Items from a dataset
----------------------------------------

(* ===== verification/GraphWf.v ===== *)
(** * The routes of the facade

    What [Init] sets up and every operation keeps: the route table is exactly
    the column layout of the shards, and every column has a length. *)

From S2P Require Import Prelude.
From S2P Require Import Types.
From S2P Require Import Names.
From S2P Require Import PropertyLayout.
From S2P Require Import UpdateManager.
From S2P Require Import UpdateManagerFacts.
From S2P Require Import UpdateManagerInv.
From S2P Require Import LsmRead.
From S2P Require Import EdgeIterators.
From S2P Require Import GraphSchema.
From S2P Require Import GraphDb.

(** Where a column is. *)
Definition column_at {Db} (shards : list (ShardHandle Db)) (name : bytes) (r : PropertyRoute) : Prop :=
  0 <= local_property_id r /\
  exists h, shards !! shard_idx r = Some h /\ h_properties h !! Z.to_nat (local_property_id r) = Some name.

(** A manager in a state its threads can reach. *)
Definition manager_ok (m : Manager) : Prop := exists s, inv s /\ mgr s = m.

Record facade_wf {Db} (g : GraphDb Db) : Prop := {
  wf_edge : forall name r, edge_property_to_route_ g !! name = Some r <-> name <> [] /\ column_at (edge_shards_ g) name r;
  wf_node : forall name, (exists r, node_property_to_route_ g !! name = Some r) <-> name ∈ h_properties (node_shard_ g);
  wf_node_route : forall name r, node_property_to_route_ g !! name = Some r ->
    name <> [] /\ shard_idx r = 0%nat /\ column_at [node_shard_ g] name r;
  wf_lengths : Forall (fun h => length (property_lengths h) = length (h_properties h) /\ Forall (fun l => 1 <= l) (property_lengths h))
    (node_shard_ g :: edge_shards_ g);
  wf_small : zlen (edge_shards_ g) < 2 ^ 32 /\ Forall (fun h => zlen (h_properties h) < 2 ^ 31) (node_shard_ g :: edge_shards_ g);
  wf_manager : forall m, property_update_manager_ g = Some m -> manager_ok m;
}.

(** ** Routes are injective, at 32 bits too *)
Lemma u32_id z : 0 <= z < 2 ^ 32 -> u32 z = z.
Proof. apply wrap_small. Qed.

Lemma column_at_inj {Db} (shards : list (ShardHandle Db)) name name' r r' :
  zlen shards < 2 ^ 32 -> Forall (fun h => zlen (h_properties h) < 2 ^ 31) shards ->
  column_at shards name r -> column_at shards name' r' ->
  u32 (Z.of_nat (shard_idx r)) = u32 (Z.of_nat (shard_idx r')) -> u32 (local_property_id r) = u32 (local_property_id r') ->
  name = name' /\ r = r'.
Proof.
  intros Hn Hc (Hp & h & Hh & Hname) (Hp' & h' & Hh' & Hname') Ei Ep.
  assert (forall (i : nat) h, shards !! i = Some h -> Z.of_nat i < 2 ^ 32) as Hi by (intros i x Hx%lookup_lt_Some; unfold zlen in Hn; lia).
  assert (forall (i : nat) h z name, shards !! i = Some h -> 0 <= z -> h_properties h !! Z.to_nat z = Some name -> z < 2 ^ 32) as Hz.
  { intros i x z nm Hx H0 Hl%lookup_lt_Some. eapply Forall_lookup_1 in Hx; [|exact Hc]. cbn in Hx. unfold zlen in Hx.
    change (2 ^ 31) with 2147483648 in Hx. change (2 ^ 32) with 4294967296. lia. }
  pose proof (Hi _ _ Hh). pose proof (Hi _ _ Hh'). pose proof (Hz _ _ _ _ Hh Hp Hname). pose proof (Hz _ _ _ _ Hh' Hp' Hname').
  rewrite !u32_id in Ei by lia. rewrite !u32_id in Ep by lia.
  destruct r as [i p], r' as [i' p']. cbn [shard_idx local_property_id] in *. subst p'. apply Nat2Z.inj in Ei as ->.
  rewrite Hh in Hh'. injection Hh' as ->. rewrite Hname in Hname'. by injection Hname' as ->.
Qed.

Lemma edge_route_inj {Db} (g : GraphDb Db) name name' r r' :
  facade_wf g -> edge_property_to_route_ g !! name = Some r -> edge_property_to_route_ g !! name' = Some r' ->
  u32 (Z.of_nat (shard_idx r)) = u32 (Z.of_nat (shard_idx r')) -> u32 (local_property_id r) = u32 (local_property_id r') -> name = name'.
Proof.
  intros Hwf [_ Hr]%(wf_edge _ Hwf) [_ Hr']%(wf_edge _ Hwf) Ei Ep. destruct (wf_small _ Hwf) as [Hn [_ Hc]%Forall_cons].
  by destruct (column_at_inj _ _ _ _ _ Hn Hc Hr Hr' Ei Ep).
Qed.

(** ** What [Init] routes *)
Definition columns_from (i : nat) (pid : Z) (names : list bytes) : list (bytes * PropertyRoute) :=
  zip names (mkRoute i <$> seqZ pid (zlen names)).
Fixpoint all_columns (i : nat) (shards : list ShardSchema) : list (bytes * PropertyRoute) :=
  match shards with [] => [] | s :: shards => columns_from i 0 (shard_properties s) ++ all_columns (S i) shards end.

Lemma columns_from_cons i pid name names :
  columns_from i pid (name :: names) = (name, mkRoute i pid) :: columns_from i (pid + 1) names.
Proof.
  unfold columns_from. rewrite zlen_cons, seqZ_cons by (pose proof (zlen_nonneg names); lia). cbn. do 3 f_equal. f_equal; lia.
Qed.

Lemma columns_from_names i pid names : (columns_from i pid names).*1 = names.
Proof. revert pid. induction names as [|name names IH]; intros pid; [done|]. rewrite columns_from_cons. cbn. by rewrite IH. Qed.

Lemma columns_from_in i pid names name r :
  (name, r) ∈ columns_from i pid names <->
  shard_idx r = i /\ pid <= local_property_id r /\ names !! Z.to_nat (local_property_id r - pid) = Some name.
Proof.
  revert pid. induction names as [|n names IH]; intros pid.
  { cbn. split; [by intros ?%elem_of_nil|by intros (_ & _ & ?)]. }
  rewrite columns_from_cons, elem_of_cons, IH. split.
  - intros [[= -> ->]|(Hi & Hp & Hl)]; cbn.
    + split_and!; [done|lia|]. by replace (Z.to_nat (pid - pid)) with 0%nat by lia.
    + split_and!; [done|lia|]. by replace (Z.to_nat (local_property_id r - pid)) with (S (Z.to_nat (local_property_id r - (pid + 1)))) by lia.
  - intros (Hi & Hp & Hl). destruct r as [i' p]. cbn in *. subst i'. destruct (decide (p = pid)) as [->|Hne].
    + replace (Z.to_nat (pid - pid)) with 0%nat in Hl by lia. injection Hl as ->. by left.
    + replace (Z.to_nat (p - pid)) with (S (Z.to_nat (p - (pid + 1)))) in Hl by lia. right. split_and!; [done|lia|done].
Qed.

Lemma all_columns_in i shards name r :
  (name, r) ∈ all_columns i shards <->
  0 <= local_property_id r /\ exists s, (i <= shard_idx r)%nat /\ shards !! (shard_idx r - i)%nat = Some s /\
    shard_properties s !! Z.to_nat (local_property_id r) = Some name.
Proof.
  revert i. induction shards as [|s shards IH]; intros i; cbn [all_columns].
  { split; [by intros ?%elem_of_nil|by intros (_ & ? & _ & ? & _)]. }
  rewrite elem_of_app, columns_from_in, IH, Z.sub_0_r. split.
  - intros [(Hi & Hp & Hl)|(Hp & s' & Hi & Hs & Hl)].
    + split; [done|]. exists s. split_and!; [lia| |done]. by replace (shard_idx r - i)%nat with 0%nat by lia.
    + split; [done|]. exists s'. split_and!; [lia| |done]. by replace (shard_idx r - i)%nat with (S (shard_idx r - S i)) by lia.
  - intros (Hp & s' & Hi & Hs & Hl). destruct (decide (shard_idx r = i)) as [E|Hne].
    + left. replace (shard_idx r - i)%nat with 0%nat in Hs by lia. injection Hs as ->. done.
    + right. split; [done|]. exists s'. split_and!; [lia| |done]. by replace (shard_idx r - i)%nat with (S (shard_idx r - S i)) in Hs by lia.
Qed.

Lemma all_columns_names i shards : (all_columns i shards).*1 = concat (shard_properties <$> shards).
Proof. revert i. induction shards as [|s shards IH]; intros i; [done|]. cbn. by rewrite fmap_app, columns_from_names, IH. Qed.

(** Names that can be routed: none is empty, taken or repeated. *)
Definition fresh_names (names : list bytes) (routes : gmap bytes PropertyRoute) : Prop :=
  Forall (fun n => n <> [] /\ routes !! n = None) names /\ NoDup names.

Lemma fresh_cons n names routes r :
  fresh_names (n :: names) routes <-> n <> [] /\ routes !! n = None /\ fresh_names names (<[n := r]> routes).
Proof.
  unfold fresh_names. rewrite Forall_cons, NoDup_cons, !Forall_forall. split.
  - intros [[[Hn Hr] Hf] [Hnin Hnd]]. split_and!; try done. intros x Hx. destruct (Hf x Hx). split; [done|].
    rewrite lookup_insert_ne; [done|]. by intros ->.
  - intros (Hn & Hr & Hf & Hnd). split_and!; try done.
    + intros x Hx. destruct (Hf x Hx) as [Hne Hx']. split; [done|]. by apply lookup_insert_None in Hx' as [? _].
    + intros Hx. destruct (Hf n Hx) as [_ Hx']. by rewrite lookup_insert_eq in Hx'.
Qed.

Lemma route_columns_spec i pid names ids routes :
  (fresh_names names routes /\ exists ids', route_columns i pid names ids routes = Ok (ids', list_to_map (columns_from i pid names) ∪ routes)) \/
  (~ fresh_names names routes /\ route_columns i pid names ids routes = Err kInvalidArgument).
Proof.
  revert pid ids routes. induction names as [|n names IH]; intros pid ids routes.
  { left. split; [by repeat constructor|]. exists ids. cbn. by rewrite (left_id_L ∅ (∪)). }
  cbn [route_columns]. rewrite (fresh_cons n names routes (mkRoute i pid)). case_bool_decide as Hn; [right; split; [by intros (? & _)|done]|].
  destruct (routes !! n) as [r|] eqn:Hr; [right; split; [by intros (_ & ? & _)|done]|].
  destruct (IH (pid + 1) (emplace_id n pid ids) (<[n := mkRoute i pid]> routes)) as [[Hf (ids' & E)]|[Hf E]]; [left|right].
  - split; [done|]. exists ids'. rewrite E, columns_from_cons. cbn [list_to_map foldr]. rewrite <- insert_union_r, insert_union_l; [done|].
    apply not_elem_of_list_to_map. rewrite columns_from_names. intros Hin. destruct Hf as [Hf _]. rewrite Forall_forall in Hf.
    destruct (Hf n Hin) as [_ Hx]. by rewrite lookup_insert_eq in Hx.
  - split; [|done]. by intros (_ & _ & ?).
Qed.

Lemma fresh_app names names' routes i pid :
  fresh_names (names ++ names') routes <->
  fresh_names names routes /\ fresh_names names' (list_to_map (columns_from i pid names) ∪ routes).
Proof.
  assert (forall x, (list_to_map (columns_from i pid names) ∪ routes) !! x = None <-> x ∉ names /\ routes !! x = None) as Hx.
  { intros x. rewrite lookup_union_None, <- not_elem_of_list_to_map, columns_from_names. done. }
  unfold fresh_names. rewrite Forall_app, NoDup_app, !Forall_forall. split.
  - intros [[H1 H2] (H3 & H4 & H5)]. split_and!; try done. intros x Hin. destruct (H2 x Hin). split; [done|]. apply Hx.
    split; [|done]. intros Hin'. by apply (H4 x).
  - intros [[H1 H2] [H3 H4]]. split_and!; try done.
    + intros x Hin. destruct (H3 x Hin) as [? [_ ?]%Hx]. done.
    + intros x Hin Hin'. by destruct (H3 x Hin') as [_ [? _]%Hx].
Qed.

(** ** The shards *)
Section Opened.
Context {Db : Type} `{!LSMGraph Db} (create_directories : bytes -> bool) (base_dir : bytes) (schema : Schema) (options : GraphDbOptions).

(** A handle of the schema's shard. *)
Definition opened (s : ShardSchema) (h : ShardHandle Db) : Prop :=
  h_properties h = shard_properties s /\ property_lengths h = resolve_property_length schema <$> shard_properties s /\
  exists kind id dir, db_open (store_config schema options kind id dir (property_lengths h) s) = Some (h_db h).

(** The constructor of the store of a shard throws. *)
Definition open_throws (s : ShardSchema) : Prop :=
  exists kind id dir, db_open (store_config schema options kind id dir (resolve_property_length schema <$> shard_properties s) s) = None.

Lemma open_edge_shards_spec i shards routes :
  match open_edge_shards create_directories base_dir schema options i shards routes with
  | Ok (hs, routes') => fresh_names (concat (shard_properties <$> shards)) routes /\ Forall2 opened shards hs /\
      routes' = list_to_map (all_columns i shards) ∪ routes
  | Err (Returned e) => (e = kIOError /\ exists dir, create_directories dir = false) \/
      (e = kInvalidArgument /\ ~ fresh_names (concat (shard_properties <$> shards)) routes)
  | Err Thrown => exists s, s ∈ shards /\ open_throws s
  end.
Proof.
  revert i routes. induction shards as [|s shards IH]; intros i routes; cbn [open_edge_shards].
  { split_and!; [by repeat constructor|constructor|]. cbn. by rewrite (left_id_L ∅ (∪)). }
  unfold open_edge_shard. set (dir := _ ++ _ ++ _). destruct (create_directories dir) eqn:Ed; cbn [negb mbind result_bind]; [|by left; eauto].
  cbn [fmap list_fmap concat]. pose proof (fresh_app (shard_properties s) (concat (shard_properties <$> shards)) routes i 0) as Hfa.
  destruct (route_columns_spec i 0 (shard_properties s) ∅ routes) as [[Hf (ids' & E)]|[Hf E]]; rewrite E; cbn [checked mbind result_bind].
  2:{ right. split; [done|]. by intros [? _]%Hfa. }
  unfold make_store. set (cfg := store_config _ _ _ _ _ _ _). destruct (db_open cfg) as [db|] eqn:Edb; cbn [mbind result_bind];
    [|exists s; split; [left|by eexists _, _, _]].
  specialize (IH (S i) (list_to_map (columns_from i 0 (shard_properties s)) ∪ routes)).
  destruct (open_edge_shards _ _ _ _ (S i) shards _) as [[hs routes']|[e|]]; cbn [mbind result_bind].
  - destruct IH as (Hf' & Hhs & ->). split_and!; [by apply Hfa| |].
    + constructor; [|done]. split_and!; [done|done|]. by eexists kEdge, _, _.
    + cbn [all_columns]. rewrite list_to_map_app, map_union_assoc. f_equal. apply map_union_comm.
      apply map_disjoint_spec. intros n r r' H1 H2. apply elem_of_list_to_map_2 in H1, H2.
      destruct Hf' as [Hf' _]. rewrite Forall_forall in Hf'. destruct (Hf' n) as [_ [Hn _]%lookup_union_None].
      * rewrite <- (all_columns_names (S i)). apply list_elem_of_fmap. by exists (n, r).
      * apply not_elem_of_list_to_map in Hn. apply Hn, list_elem_of_fmap. by exists (n, r').
  - destruct IH as [[-> Hd]|[-> Hn]]; [by left|]. right. split; [done|]. by intros [_ ?]%Hfa.
  - destruct IH as (s' & Hs' & Ht). exists s'. split; [by right|done].
Qed.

----------------------------------------

## TO DO
Using the data above, repeat exactly the lines that begin at the line with "GraphDb Db) name" and end at the line with "intros Hwf [_", both ends included.

## ANSWER SECTION
Lemma edge_route_inj {Db} (g : GraphDb Db) name name' r r' :
  facade_wf g -> edge_property_to_route_ g !! name = Some r -> edge_property_to_route_ g !! name' = Some r' ->
  u32 (Z.of_nat (shard_idx r)) = u32 (Z.of_nat (shard_idx r')) -> u32 (local_property_id r) = u32 (local_property_id r') -> name = name'.
Proof.
  intros Hwf [_ Hr]%(wf_edge _ Hwf) [_ Hr']%(wf_edge _ Hwf) Ei Ep. destruct (wf_small _ Hwf) as [Hn [_ Hc]%Forall_cons].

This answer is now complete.